Start of SUPPLIED DATA

Lemma wp_lookup_and_extract w ip (Q : res exn http_response -> world -> Prop) :
  w_g_reader w = None ->
  (forall w', handled w w' (opened_delta (w_fs w)) ->
              Q (lookup_result (w_fs w) ip) w') ->
  wp (lookup_and_extract ip) Q w.
Proof.
  intros Hg HQ. unfold lookup_and_extract.
  wp_step. apply wp_log_at. intros w1 (Hfs1 & Hd1 & _ & _ & Hg1 & Ho1 & Hn1).
  cbv beta iota. wp_step. apply wp_get_db_reader; [congruence|].
  intros w2 Hfs2 Hd2 _ Hn2 Ho2. rewrite Hfs1 in *.
  assert (handled w w2 (opened_delta (w_fs w))) as Hw2
    by (repeat split; congruence).
  unfold lookup_result in HQ. destruct (open_result (w_fs w)) as [r|e];
    cbv beta iota; [|by apply HQ].
  wp_step. apply wp_lift_res.
  destruct (mmdb_city (rd_db r) ip) as [result|e]; cbv beta iota; [|by apply HQ].
  wp_step. apply wp_lift_res.
  destruct (build_response result ip) as [d|e]; cbv beta iota; [|by apply HQ].
  wp_step. apply wp_lift_res.
  destruct (json_check d) as [[]|e]; cbv beta iota; [|by apply HQ].
  wp_step. apply wp_log_at. intros w3 (Hfs3 & Hd3 & _ & _ & _ & Ho3 & Hn3).
  cbv beta iota. apply wp_ret, HQ. destruct Hw2 as (? & ? & ? & ?).
  repeat split; congruence.
Qed.

Lemma wp_geoip w arg remote (Q : res exn http_response -> world -> Prop) :
  w_g_reader w = None ->
  (forall w', handled w w' (opened_delta (w_fs w)) ->
     Q (catch_not_found ver (lookup_result (w_fs w) (choose_ip arg remote))) w') ->
  wp (geoip ver arg remote) Q w.
Proof.
  intros Hg HQ. unfold geoip. apply wp_try, wp_lookup_and_extract; [done|].
  intros w1 Hw1.
  destruct (lookup_result (w_fs w) _) as [r|e]; [by apply HQ|].
  destruct e; simpl in *; try by apply (HQ w1).
  unfold not_found_response. wp_step. apply wp_log_at.
  intros w2 (Hfs2 & Hd2 & _ & _ & _ & Ho2 & Hn2). cbv beta iota.
  destruct Hw1 as (? & ? & ? & ?).
  wp_step. apply wp_lift_res. destruct (exn_message ver _); cbv beta iota;
    [apply wp_ret|]; apply (HQ w2); repeat split; congruence.
Qed.

Lemma wp_handle_request w rq (Q : res exn http_response -> world -> Prop) :
  (forall w', handled w w' (if routed (route (req_path rq))
                            then opened_delta (w_fs w) else []) ->
              Q (Ok (respond ver (w_fs w) rq)) w') ->
  wp (handle_request ver rq) Q w.
Proof.
  intros HQ. unfold handle_request. unfold respond in HQ.
  destruct (route (req_path rq)) as [arg| |]; simpl in HQ;
    [|apply wp_ret, HQ; by repeat split ..].
  wp_step. apply wp_modify. cbv beta iota. apply wp_try, wp_geoip; [done|].
  intros w1 (Hfs1 & Hd1 & Hn1 & Ho1). simpl in *.
  destruct (catch_not_found _ _) as [r|e].
  - apply HQ. by repeat split.
  - wp_step. apply wp_log_at. intros w2 (Hfs2 & Hd2 & _ & _ & _ & Ho2 & Hn2).
    cbv beta iota. apply wp_ret, HQ. repeat split; congruence.
Qed.

Lemma wp_serve rqs w (Q : res exn (list http_response) -> world -> Prop) :
  (forall w', w_fs w' = w_fs w -> w_dirs w' = w_dirs w -> w_net w' = w_net w ->
     length (w_opened w') =
       length (List.filter (fun rq => routed (route (req_path rq))) rqs) *
       length (opened_delta (w_fs w)) + length (w_opened w) ->
     Q (Ok (map (respond ver (w_fs w)) rqs)) w') ->
  wp (serve ver rqs) Q w.
Proof.
  revert w Q. induction rqs as [|rq rqs IH]; intros w Q HQ; simpl.
  - by apply wp_ret, HQ.
  - wp_step. apply wp_handle_request. intros w1 (Hfs1 & Hd1 & Hn1 & Ho1).
    cbv beta iota. wp_step. apply IH. intros w2 Hfs2 Hd2 Hn2 Ho2.
    cbv beta iota. apply wp_ret. rewrite Hfs1 in *.
    apply HQ; [congruence|congruence|congruence|].
    rewrite Ho2, Ho1, length_app. simpl.
    destruct (routed (route (req_path rq))); simpl; lia.
Qed.
End Rules.
Lemma consume_app ps ps' a ex :
  consume (ps ++ ps')%list a ex =
    match consume ps a ex with
    | Ok (a', ex') => consume ps' a' ex'
    | Raise x => Raise x
    end.
Proof.
  revert a ex. induction ps as [|[s [[f o x|u]| |]] ps IH]; intros a ex; simpl; try apply IH.
  - done.
  - destruct (consume_optional f o x); [|done].
    destruct (take_actions _ a); [apply IH|done].
Qed.

Lemma consume_tokens toks a ex :
  consume (map token_pattern toks) a ex =
    match take_actions (flat_map token_flags toks) a with
    | Ok a' => Ok (a', ex)
    | Raise x => Raise x
    end.
Proof.
  revert a. induction toks as [|t toks IH]; intros a; simpl; [done|].
  rewrite take_actions_app. pose proof (consume_optional_token t) as Ht.
  unfold token_pattern. destruct (token_tuple t) as [f o x|]; [|done].
  rewrite Ht. destruct (take_actions _ a); [apply IH|done].
Qed.

Lemma classify_token_cons t l :
  token_ok t = true ->
  classify (render t :: l) =
    match classify l with Ok ps => Ok (token_pattern t :: ps) | Raise e => Raise e end.
Proof.
  intros Hok. simpl. rewrite decide_False by (by apply render_not_dashdash).
  by rewrite parse_optional_token.
Qed.

Lemma consume_token_cons t ps a ex :
  consume (token_pattern t :: ps) a ex =
    match take_actions (token_flags t) a with
    | Ok a' => consume ps a' ex
    | Raise x => Raise x
    end.
Proof.
  pose proof (consume_optional_token t) as Ht. unfold token_pattern. simpl.
  destruct (token_tuple t); [by rewrite Ht|done].
Qed.

Lemma flat_map_shorts l : flat_map token_flags (map TShort l) = l.
Proof. induction l as [|f l IH]; simpl; [done|]. by rewrite IH. Qed.

Lemma tokens_no_dashdash toks :
  Forall (fun t => token_ok t = true) toks -> "--" ∉ map render toks.
Proof.
  induction 1 as [|t toks Ht _ IH]; simpl; [set_solver|].
  apply render_not_dashdash in Ht. set_solver.
Qed.

Lemma parse_known_tokens toks :
  Forall (fun t => token_ok t = true) toks ->
  parse_known_args (map render toks) =
    match take_actions (flat_map token_flags toks) default_args with
    | Ok a => Ok (a, [])
    | Raise x => Raise x
    end.
Proof.
  intros Hok. unfold parse_known_args. by rewrite classify_tokens, consume_tokens.
Qed.
(* ===== verification/Verbosity.v ===== *)
(** * The [--verbose] flag and the root logging level

    [setup_logging] sets the root level to [DEBUG] under [--verbose] and to
    [INFO] otherwise.  The program logs at [INFO] and above, but
    [requests.get] (urllib3) logs its connection and its request line at
    [DEBUG] ([requests_get]).  [wsim keep w1 w2] says that two worlds agree
    except for their root levels and the log records [keep] drops;
    [level_sim keep m] says that [m], run from two such worlds whose root
    levels are at most [INFO], returns the same result and leaves two such
    worlds.  The rules below prove it for every operation by composition
    along [≫=]: with [keep] every record for the server, with [keep] the
    records above [DEBUG] for the whole program. *)

From S2P Require Import Prelude PyValue Mapper Env Lookup Provision Handler Main.
Local Open Scope string_scope.

Definition low (l : level) : Prop := level_num l <= level_num INFO.

Definition not_debug (r : log_record) : bool :=
  match rec_level r with DEBUG => false | _ => true end.

Definition wsim (keep : log_record -> bool) (w1 w2 : world) : Prop :=
  w_fs w1 = w_fs w2 /\ w_dirs w1 = w_dirs w2 /\
  w_log_configured w1 = w_log_configured w2 /\
  List.filter keep (w_log w1) = List.filter keep (w_log w2) /\
  w_g_reader w1 = w_g_reader w2 /\ w_opened w1 = w_opened w2 /\ w_net w1 = w_net w2.

Definition level_sim (keep : log_record -> bool) {A} (m : PyM A) : Prop :=
  keeps w_root_level m /\
  forall w1 w2, low (w_root_level w1) -> low (w_root_level w2) -> wsim keep w1 w2 ->
    (m w1).1 = (m w2).1 /\ wsim keep (m w1).2 (m w2).2.

Section Rules.
Context (keep : log_record -> bool).

(** ** Composition rules *)

Lemma level_sim_bind {A B} (m : PyM A) (k : A -> PyM B) :
  level_sim keep m -> (forall a, level_sim keep (k a)) -> level_sim keep (m ≫= k).
Proof.
  intros [Hr Hm] Hk. split; [apply keeps_bind; [done|intros a; apply Hk]|].
  intros w1 w2 Hw1 Hw2 Hs. destruct (Hm w1 w2 Hw1 Hw2 Hs) as [Heq Hs'].
  pose proof (Hr w1) as R1. pose proof (Hr w2) as R2.
  unfold mbind, exc_st_bind.
  destruct (m w1) as [[a|e] w1'], (m w2) as [[a'|e'] w2']; simpl in *; simplify_eq; [|done].
  apply (proj2 (Hk _)); [by rewrite R1|by rewrite R2|done].
Qed.

Lemma level_sim_ret {A} (a : A) : level_sim keep (mret a).
Proof. split; [apply keeps_ret|]. done. Qed.

Lemma level_sim_raise {A} (e : exn) : level_sim keep (raise (A:=A) e).
Proof. split; [apply keeps_raise|]. done. Qed.

Lemma level_sim_lift_res {A} (r : res exn A) : level_sim keep (lift_res r).
Proof. split; [apply keeps_lift_res|]. done. Qed.

Lemma level_sim_gets {A} (f : world -> A) :
  (forall w1 w2, wsim keep w1 w2 -> f w1 = f w2) -> level_sim keep (gets f).
Proof. intros Hf. split; [apply keeps_gets|]. intros w1 w2 _ _ Hs. simpl. by rewrite (Hf w1 w2 Hs). Qed.

Lemma level_sim_modify g :
  (forall w, w_root_level (g w) = w_root_level w) ->
  (forall w1 w2, low (w_root_level w1) -> low (w_root_level w2) ->
     wsim keep w1 w2 -> wsim keep (g w1) (g w2)) ->
  level_sim keep (modify g).
Proof. intros Hr Hg. split; [by apply keeps_modify|]. intros w1 w2 ? ? ?. simpl. split; auto. Qed.

Lemma level_sim_try {A} (m : PyM A) h :
  level_sim keep m -> (forall e k, h e = Some k -> level_sim keep k) ->
  level_sim keep (try_except m h).
Proof.
  intros [Hr Hm] Hh. split.
  - intros w. unfold try_except. specialize (Hr w).
    destruct (m w) as [[a|e] w1]; simpl in *; [done|].
    destruct (h e) as [k|] eqn:E; [|done]. rewrite (proj1 (Hh e k E) w1). done.
  - intros w1 w2 Hw1 Hw2 Hs. destruct (Hm w1 w2 Hw1 Hw2 Hs) as [Heq Hs'].
    pose proof (Hr w1) as R1. pose proof (Hr w2) as R2. unfold try_except.
    destruct (m w1) as [[a|e] w1'], (m w2) as [[a'|e'] w2']; simpl in *; simplify_eq; [done|].
    match goal with |- context [h ?x] => destruct (h x) as [k|] eqn:E end; [|done].
    apply (proj2 (Hh _ k E)); [by rewrite R1|by rewrite R2|done].
Qed.

Lemma level_sim_seq_list l :
  Forall (level_sim keep) l -> level_sim keep (seq_list l).
Proof.
  induction 1; simpl; [apply level_sim_ret|]. by apply level_sim_bind.
Qed.

(** ** The primitives *)

Lemma wsim_add_log r w1 w2 : wsim keep w1 w2 -> wsim keep (add_log r w1) (add_log r w2).
Proof.
  intros (?&?&?&Hl&?&?&?). unfold wsim. simpl. rewrite !List.filter_app, Hl. done.
Qed.

Lemma wsim_add_dropped r w1 w2 :
  keep r = false -> wsim keep w1 w2 -> wsim keep (add_log r w1) w2 /\ wsim keep w1 (add_log r w2).
Proof.
  intros Hk (?&?&?&Hl&?&?&?). unfold wsim. simpl.
  rewrite !List.filter_app, Hl. simpl. rewrite Hk, app_nil_r. done.
Qed.

(** A record at [INFO] or above is logged from both worlds; a record
    [keep] drops may be logged from one only. *)
Lemma level_sim_log_at lv msg :
  keep {| rec_level := lv; rec_msg := msg |} = false \/ level_num INFO <= level_num lv ->
  level_sim keep (log_at lv msg).
Proof.
  intros Hk. apply level_sim_modify; [intros w; by case_decide|].
  intros w1 w2 Hw1 Hw2 Hs. unfold low in *. destruct Hk as [Hk|Hk].
  - pose proof (wsim_add_dropped _ _ _ Hk Hs) as [H1 H2].
    repeat case_decide; [apply wsim_add_log|..]; done.
  - rewrite !decide_True by lia. by apply wsim_add_log.
Qed.

Lemma level_sim_open_wb p : level_sim keep (open_wb p).
Proof.
  split; [intros w; unfold open_wb; by destruct (dir_exists _ _)|].
  intros w1 w2 _ _ (Hfs&Hd&?&?&?&?&?). unfold open_wb, dir_exists.
  rewrite Hd. destruct (_ || _); simpl; [rewrite Hfs|]; by repeat split.
Qed.

Lemma level_sim_file_write p d : level_sim keep (file_write p d).
Proof.
  apply level_sim_modify; [done|]. intros w1 w2 _ _ (Hfs&?&?&?&?&?&?).
  simpl. rewrite Hfs. by repeat split.
Qed.

Lemma level_sim_file_read p : level_sim keep (file_read p).
Proof.
  split; [intros w; unfold file_read; by destruct (_ !! _)|].
  intros w1 w2 _ _ Hs. unfold file_read. destruct Hs as (Hfs&?).
  rewrite Hfs. by destruct (_ !! _).
Qed.

Lemma level_sim_open_reader `{MaxMindDB} p : level_sim keep (open_reader p).
Proof.
  split.
  - intros w. unfold open_reader. destruct (_ !! _) as [db|]; [by destruct (mmdb_valid db)|done].
  - intros w1 w2 _ _ (Hfs&?&?&?&?&Ho&?). unfold open_reader. rewrite Hfs.
    destruct (w_fs w2 !! p) as [db|]; [destruct (mmdb_valid db)|]; cbn;
      repeat split; cbn; congruence.
Qed.

Lemma level_sim_gets_g : level_sim keep (gets w_g_reader).
Proof. apply level_sim_gets. intros w1 w2 (?&?&?&?&?&?). done. Qed.

Lemma level_sim_set_g g : level_sim keep (modify (set_g_reader g)).
Proof. apply level_sim_modify; [done|]. intros w1 w2 _ _ (?&?&?&?&?&?&?). by repeat split. Qed.

End Rules.

Create HintDb lvl discriminated.
#[export] Hint Resolve level_sim_ret level_sim_raise level_sim_lift_res
  level_sim_open_wb level_sim_file_write level_sim_file_read
  level_sim_open_reader level_sim_gets_g level_sim_set_g : lvl.

Ltac level_solve :=
  repeat (solve [eauto with lvl]
          || (apply level_sim_log_at; first [by left | right; simpl; lia])
          || (apply level_sim_gets; intros ? ? (?&?&?&?&?&?&?); congruence)
          || (apply level_sim_bind; [|intros ?])
          || (apply level_sim_try; [|intros ? ? ?])
          || case_match || simplify_eq).

(** ** The program's operations *)

Lemma level_sim_download_fresh_db `{Gzip} :
  level_sim not_debug download_fresh_db.
Proof.
  unfold download_fresh_db, fetch_gzip, decompress_db, stream_to_file, gzip_read.
  level_solve. unfold write_chunks. apply level_sim_seq_list, Forall_forall.
  intros m (c & -> & _)%list_elem_of_fmap. level_solve.
Qed.

(** The server logs nothing below [INFO]: it is indifferent to the root
    level whatever [keep] is. *)
Lemma level_sim_handle_request `{MaxMindDB} keep ver rq :
  level_sim keep (handle_request ver rq).
Proof.
  unfold handle_request, geoip, lookup_and_extract, not_found_response,
    get_db_reader, reader_city.
  level_solve.
Qed.

Lemma level_sim_serve `{MaxMindDB} keep ver rqs : level_sim keep (serve ver rqs).
Proof.
  induction rqs as [|rq rqs IH]; simpl; [apply level_sim_ret|].
  apply level_sim_bind; [apply level_sim_handle_request|intros ?].
  apply level_sim_bind; [exact IH|intros ?]. apply level_sim_ret.
Qed.

(** [main] after [setup_logging], from an unconfigured root logger. *)
Lemma main_after_setup `{MaxMindDB} `{Gzip} ver a rqs w :
  w_log_configured w = false ->
  main ver a rqs w =
    ((if fresh a || download a then download_fresh_db else mret tt);;
     if negb (download a) then serve ver rqs else mret [])
      (set_logging true (if verbose a then DEBUG else INFO) w).
Proof.
  intros Hc. unfold main, setup_logging, basicConfig.
  destruct (verbose a); unfold mbind at 1, exc_st_bind, modify; by rewrite Hc.
Qed.

(** [main] with and without [--verbose] from the same world, for a body
    that [level_sim keep] holds of *)
Lemma main_verbose_sim `{MaxMindDB} `{Gzip} keep ver a rqs w :
  w_log_configured w = false ->
  level_sim keep ((if fresh a || download a then download_fresh_db else mret tt);;
                  if negb (download a) then serve ver rqs else mret []) ->
  let a' := {| debug := debug a; fresh := fresh a; download := download a;
               verbose := negb (verbose a) |} in
  (main ver a rqs w).1 = (main ver a' rqs w).1 /\
  List.filter keep (w_log (main ver a rqs w).2) = List.filter keep (w_log (main ver a' rqs w).2).
Proof.
  intros Hc [_ Hk] a'. rewrite !main_after_setup by done. simpl.
  destruct (Hk (set_logging true DEBUG w) (set_logging true INFO w)) as [Heq (_&_&_&Hl&_)];
    [unfold low; simpl; lia..|by repeat split|].
  destruct (verbose a); simpl; split; congruence.
Qed.

(** ** Theorems *)

(** C21: a server started without [--fresh] or [--download] behaves the
    same with and without [--verbose]: from an unconfigured root logger,
    [main] returns the same responses and emits the same log records,
    because nothing the server runs logs below [INFO]. *)
Theorem verbose_irrelevant `{MaxMindDB} `{Gzip} ver a rqs w :
  w_log_configured w = false -> fresh a = false -> download a = false ->
  let a' := {| debug := debug a; fresh := fresh a; download := download a;
               verbose := negb (verbose a) |} in
  (main ver a rqs w).1 = (main ver a' rqs w).1 /\
  w_log (main ver a rqs w).2 = w_log (main ver a' rqs w).2.
Proof.
  intros Hc Hf Hd a'. destruct (main_verbose_sim (fun _ => true) ver a rqs w Hc) as [Hr Hl].
  - rewrite Hf, Hd. simpl. apply level_sim_bind; [apply level_sim_ret|intros _].
    apply level_sim_serve.
  - split; [done|]. by rewrite !List.filter_true in Hl.
Qed.

(** C22: whatever the flags, [--verbose] changes only records at [DEBUG]:
    from an unconfigured root logger, [main] with and without it returns
    the same result, and the log records above [DEBUG] are the same, in
    the same order; the records it adds are urllib3's, logged by
    [requests.get] during a download. *)
Theorem verbose_only_debug `{MaxMindDB} `{Gzip} ver a rqs w :
  w_log_configured w = false ->
  let a' := {| debug := debug a; fresh := fresh a; download := download a;
               verbose := negb (verbose a) |} in
  (main ver a rqs w).1 = (main ver a' rqs w).1 /\
  List.filter not_debug (w_log (main ver a rqs w).2) =
    List.filter not_debug (w_log (main ver a' rqs w).2).
Proof.
  intros Hc. apply main_verbose_sim; [done|].
  apply level_sim_bind; [|intros _]; [destruct (_ || _)|destruct (negb _)];
    auto using level_sim_download_fresh_db, level_sim_ret, level_sim_serve.
Qed.

Import Sample.

Lemma verbose_irrelevant_witness :
  let a := args_with false false true in
  let a' := {| debug := debug a; fresh := fresh a; download := download a;
               verbose := negb (verbose a) |} in
  (main Py2 a [rq_for "/geoip/1.2.3.4"] (init_world net_ok)).1 =
    (main Py2 a' [rq_for "/geoip/1.2.3.4"] (init_world net_ok)).1 /\
  w_log (main Py2 a [rq_for "/geoip/1.2.3.4"] (init_world net_ok)).2 =
    w_log (main Py2 a' [rq_for "/geoip/1.2.3.4"] (init_world net_ok)).2.
Proof. apply verbose_irrelevant; reflexivity. Defined.

(** With [--fresh], [--verbose] shows urllib3's two records, and only
    them. *)
Lemma verbose_only_debug_witness :
  let a := args_with true false true in
  let a' := {| debug := debug a; fresh := fresh a; download := download a;
               verbose := negb (verbose a) |} in
  ((main Py2 a [rq_for "/geoip/1.2.3.4"] (init_world net_ok)).1 =
     (main Py2 a' [rq_for "/geoip/1.2.3.4"] (init_world net_ok)).1 /\
   List.filter not_debug (w_log (main Py2 a [rq_for "/geoip/1.2.3.4"] (init_world net_ok)).2) =
     List.filter not_debug (w_log (main Py2 a' [rq_for "/geoip/1.2.3.4"] (init_world net_ok)).2)) /\
  length (w_log (main Py2 a [rq_for "/geoip/1.2.3.4"] (init_world net_ok)).2) =
    2 + length (w_log (main Py2 a' [rq_for "/geoip/1.2.3.4"] (init_world net_ok)).2).
Proof. split; [apply verbose_only_debug; reflexivity|vm_compute; reflexivity]. Defined.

End of SUPPLIED DATA

YOUR INSTRUCTIONS:
Among the records above, a stretch begins at the line containing "length (opened_delta (w_fs" and ends at the line containing "- by apply wp_ret, HQ.". Restate that stretch word for word, and nothing else.

FINISHED TASK:
       length (opened_delta (w_fs w)) + length (w_opened w) ->
     Q (Ok (map (respond ver (w_fs w)) rqs)) w') ->
  wp (serve ver rqs) Q w.
Proof.
  revert w Q. induction rqs as [|rq rqs IH]; intros w Q HQ; simpl.
  - by apply wp_ret, HQ.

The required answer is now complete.